Heute besteht das Team mit Marco aus neun Mann. Eine bunte Truppe, Deutsche, Italiener, aber auch ein Portugiese und ein Malaie sind darunter. „Drei Friseurmeister sind an Bord, sie und auch die anderen mussten erst einmal den Beweis antreten, dass sie tatsächlich das Können mitbringen, hier zu arbeiten“, betont Marco. „Und klar, es muss auch passen.“
Anfangs testete Marco auch den Verkauf von Fashion. Schnell stellte sich aber heraus: entweder richtig oder gar nicht. „Ist wie mit dem Waschen. Ohne Nassmachen geht es nicht und einen richtigen Laden mit großartiger Lagerhaltung und Präsentationsflächen geben Konzept und Ladenlokal nicht her“, sagt Marco. Heute können die Kunden neben diversen Pflegemitteln wie Brooklyn Soap, Stens oder Proraso (der Klassiker für Barbiere) auch Merchandising-Produkte kaufen wie Shirts oder Kappen. „Wenn er mein T-Shirt trägt, während er auflegt“, zeigt Marco auf einen markigen DJ, der sich gerade den Bart stutzen lässt, „bringt uns das mehr als irgendwelche Anzeigen in Stadtmagazinen“, weiß er. Der Laden hat schnell Kultstatus erlangt, der weit über die Stadtgrenzen hinausreicht, und ist auch öfter Kulisse für irgendwelche Drehs und Werbeaktionen seiner Lieferanten.

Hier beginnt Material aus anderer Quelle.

(** C3, as amended: resolution returns the remote catalog's record for
    the market id (compared without regard to case) with source remote;
    failing that, absent or unavailable, the local catalog's record
    with source local; failing both, no record and source local.  In
    the last case the construction turn of a market whose native symbol
    is [BASE/QUOTE], with one slash, returns and puts under the market
    id an entry whose symbol is the native symbol split on the slash,
    in lower case, joined again with the underscore, and whose data
    source is ["local"]; it is the entry of the table when the
    construction returns and no other descriptor has that id. *)
Theorem resolve_market (m : market) :
  _fetch_asset fetch_symbol_map (market_id m) false =
    match last (catalog_entries (fetch_symbol_map false) (market_id m)) with
    | Some asset => (Some asset, false)
    | None =>
        match last (catalog_entries (fetch_symbol_map true) (market_id m)) with
        | Some asset => (Some asset, true)
        | None => (None, true)
        end
    end /\
  forall base quote : string,
    mixin_returns mixin_market_params ->
    mixin_frame mixin_market_params ->
    catalog_entries (fetch_symbol_map false) (market_id m) = [] ->
    catalog_entries (fetch_symbol_map true) (market_id m) = [] ->
    market_symbol m = base ++ String "/" quote ->
    Str.count "/" base = 0 -> Str.count "/" quote = 0 ->
    exists tp,
      symbol tp = VStr (rejoin_lower (market_symbol m)) /\
      rejoin_lower (market_symbol m) = native_to_internal base quote /\
      data_source tp = VStr "local" /\
      (forall assets : gmap string TradingPair,
         load_asset' assets m = Ok (<[market_id m := tp]> assets)) /\
      (forall (markets : list market) (table : gmap string TradingPair),
         init_assets' markets = Ok table ->
         m ∈ markets ->
         (forall m', m' ∈ markets -> market_id m' = market_id m -> m' = m) ->
         table !! market_id m = Some tp).
Proof.
  split.
  - rewrite fetch_asset_remote.
    destruct (last (catalog_entries (fetch_symbol_map false) (market_id m)));
      [reflexivity|].
    now destruct (last (catalog_entries (fetch_symbol_map true) (market_id m))).
  - intros base quote Hret Hframe Hr Hl Hsym Hb Hq.
    pose proof (market_params_synthesized m Hr Hl) as Hmp.
    destruct (Hret name
                (<["exchange_symbol" := VStr (market_id m)]>
                   (<["data_source" := VStr "local"]>
                      (<["exchange" := VStr name]> ∅))) m) as [p' Hp'].
    rewrite Hp' in Hmp. simpl in Hmp.
    rewrite (get_catalyst_symbol_parts m base quote Hsym Hb Hq) in Hmp.
    simpl in Hmp.
    assert (Hrj : rejoin_lower (market_symbol m) = native_to_internal base quote).
    { unfold rejoin_lower.
      rewrite Hsym, split_app, split_no_sep by assumption. reflexivity. }
    destruct (Hframe _ _ _ _ Hp') as (_ & Hds & _).
    rewrite lookup_insert_ne, lookup_insert_eq in Hds by discriminate.
    eexists (TradingPair_init _). repeat split.
    + unfold TradingPair_init, kwarg. simpl.
      rewrite lookup_insert_eq, Hrj. reflexivity.
    + exact Hrj.
    + unfold TradingPair_init, kwarg. simpl.
      rewrite lookup_insert_ne by discriminate. now rewrite Hds.
    + intros assets. unfold load_asset. now rewrite Hmp.
    + intros markets table Hinit Hin Huniq.
      destruct (load_assets_own_entry _ _ _ _ Hinit Hin Huniq) as (p & Hp & Ht).
      rewrite Hmp in Hp. injection Hp as <-. exact Ht.
Qed.
(** * Supervisor request routing: session/identity resolution, memory
      assembly and trace reconstruction

    A shallow embedding of [send_message] and
    [SupervisorAgent.process_request] of [agent.py].

    Python values are embedded as the inductive type [value] (JSON data
    plus attribute-only objects); Python exceptions as the error side of
    [result]; calls to the external collaborators (Memory Store, decision
    step) as events appended to a log that survives exceptions.  Strings
    model ASCII text: [lower], [upper] and [title] act on ASCII letters. *)

From Stdlib Require Import String Ascii List ZArith Bool Lia DecimalString.
Import ListNotations.
Local Open Scope list_scope.
Local Open Scope string_scope.

Set Implicit Arguments.
Set Warnings "-register-all".

(* ===================================================================== *)
(** ** Python values *)
(* ===================================================================== *)

Inductive value : Type :=
| VNone
| VBool (b : bool)
| VInt (z : Z)
| VStr (s : string)
| VList (l : list value)
| VDict (d : list (string * value))
| VObj (attrs : list (string * value)).

(** A dict is an insertion-ordered association list with unique keys. *)
Definition dict := list (string * value).

Inductive exn : Type :=
| AttributeError (msg : string)
| TypeError (msg : string)
| KeyError (msg : string)
| ExternalError (msg : string).

(** [str(e)] *)
Definition str_exn (e : exn) : string :=
  match e with
  | AttributeError m | TypeError m | KeyError m | ExternalError m => m
  end.

Inductive result (A : Type) : Type :=
| Ok (a : A)
| Raise (e : exn).
Arguments Ok {A} a.
Arguments Raise {A} e.

Definition rbind {A B} (r : result A) (k : A -> result B) : result B :=
  match r with
  | Ok a => k a
  | Raise e => Raise e
  end.

Declare Scope result_scope.
Delimit Scope result_scope with res.
Notation "x <~ c ;; k" := (rbind c (fun x => k))
  (at level 61, c at next level, right associativity) : result_scope.
(** X4: when the page counter rejects the body, the upload is refused
    with invalid_pdf and no job, ledger entry or request results, but the
    body saved under the new job id is left in the uploads area. *)
Theorem upload_invalid_pdf_keeps_body new_job_id form w :
  form_accepted form = true ->
  count_pdf_pages (f_bytes form) = None ->
  exists w',
    upload_pdf APP_ROOT count_pdf_pages new_job_id form w
    = (w', Raise InvalidPdf)
    /\ jobs w' = jobs w /\ ledger w' = ledger w /\ requests w' = requests w
    /\ upload_files w' !! new_job_id = Some (f_bytes form)
    /\ new_job_id ∈ upload_dirs w'.
Proof.
  intros Hf Hn. rewrite (upload_form_accepted _ _ _ _ _ Hf). cbn zeta. run.
  rewrite Hn. eexists. split; [reflexivity |]. cbn.
  repeat split; try reflexivity.
  - apply lookup_insert_eq.
  - set_solver.
Qed.

(** What a failing upload leaves behind: never a job, a ledger change or
    a request. *)
Lemma upload_raise_inv new_job_id form w w' e :
  upload_pdf APP_ROOT count_pdf_pages new_job_id form w = (w', Raise e) ->
  jobs w' = jobs w /\ ledger w' = ledger w /\ requests w' = requests w
  /\ results w' = results w /\ outputs w' = outputs w.
Proof.
  destruct (form_accepted form) eqn:Hf.
  2:{ destruct (upload_form_rejected APP_ROOT count_pdf_pages new_job_id form w Hf)
        as [e' ->]. intros [= <- _]. repeat split; reflexivity. }
  pose proof (form_accepted_email form Hf) as Hne.
  rewrite (upload_form_accepted _ _ _ _ _ Hf). cbn zeta. run.
  destruct (count_pdf_pages (f_bytes form)) as [n|] eqn:Hn.
  2:{ intros [= <- _]. repeat split; reflexivity. }
  destruct (MAX_PAGES <? Z.of_nat n) eqn:Ec.
  { intros [= <- _]. repeat split; reflexivity. }
  destruct (calc_base_amount (Z.of_nat n)) as [base|] eqn:Hb.
  2:{ intros [= <- _]. repeat split; reflexivity. }
  match goal with
  | |- context [(if ?c then email_can_use_free_sample ?e else ?f) ?w1] =>
      destruct (eligibility_inv e (Z.of_nat n) w1 Hne) as (k & b & Hk & Hiff)
  end.
  unfold mret, M_ret in Hk. rewrite Hk. clear Hk.
  unfold now_ts, write_job. run. cbn.
  destruct b.
  - match goal with
    | |- context [mark_email_used_free_sample ?e ?j ?w3] =>
        destruct (mark_email_used_inv e j w3) as (k' & l & t & Hm & _);
        rewrite Hm
    end.
    discriminate.
  - discriminate.
Qed.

„In dem Laden arbeitete vor Urzeiten auch mal ein Friseur, aber als ich ihn übernommen habe, mussten wir ihn komplett neu aufbauen“, berichtet Marco. Wie er aussehen sollte, wusste er genau. Für die Umsetzung der Details und der Farbgestaltung (leichte Rot-Grün-Schwäche) fragte er einen befreundeten Ladenbauer. Rustikal ist das Ladeninnere, das an eine einfache Werkstatt erinnert. Die Elektrik ist über Putz verlegt, der freigelegte Stahlträger ist mit Rostfarbe gestrichen. Die Ausstattung ist zusammengekauft, auch hier half ein Freund, der sein Geld mit Antiquitätenhandel verdient. Herzstück ist ein alter Apothekerschrank, der angepasst und mit Waschbecken ausgestattet wurde und an dem drei Barbiere arbeiten können. Zwei weitere Arbeitsplätze verteilen sich auf den Laden. Die Barbierstühle, die im Gegensatz zu normalen Friseurstühlen allesamt mit einer Liegefunktion ausgerüstet sind, um auch den Hals des Kunden anständig rasieren zu können, hat Marco aus Italien und Portugal importiert. Stückpreis: rund 5.000 Euro. Zum gängigen Handwerkszeug seiner Barbiere zählt Marco Messer, Schere und die Maschine, ein Elektrorasierer. Etwa 150.000 Euro hat Marco in den 80 Quadratmeter großen Laden gesteckt. Geld, das er nach eigener Aussage schon länger wieder drinhat.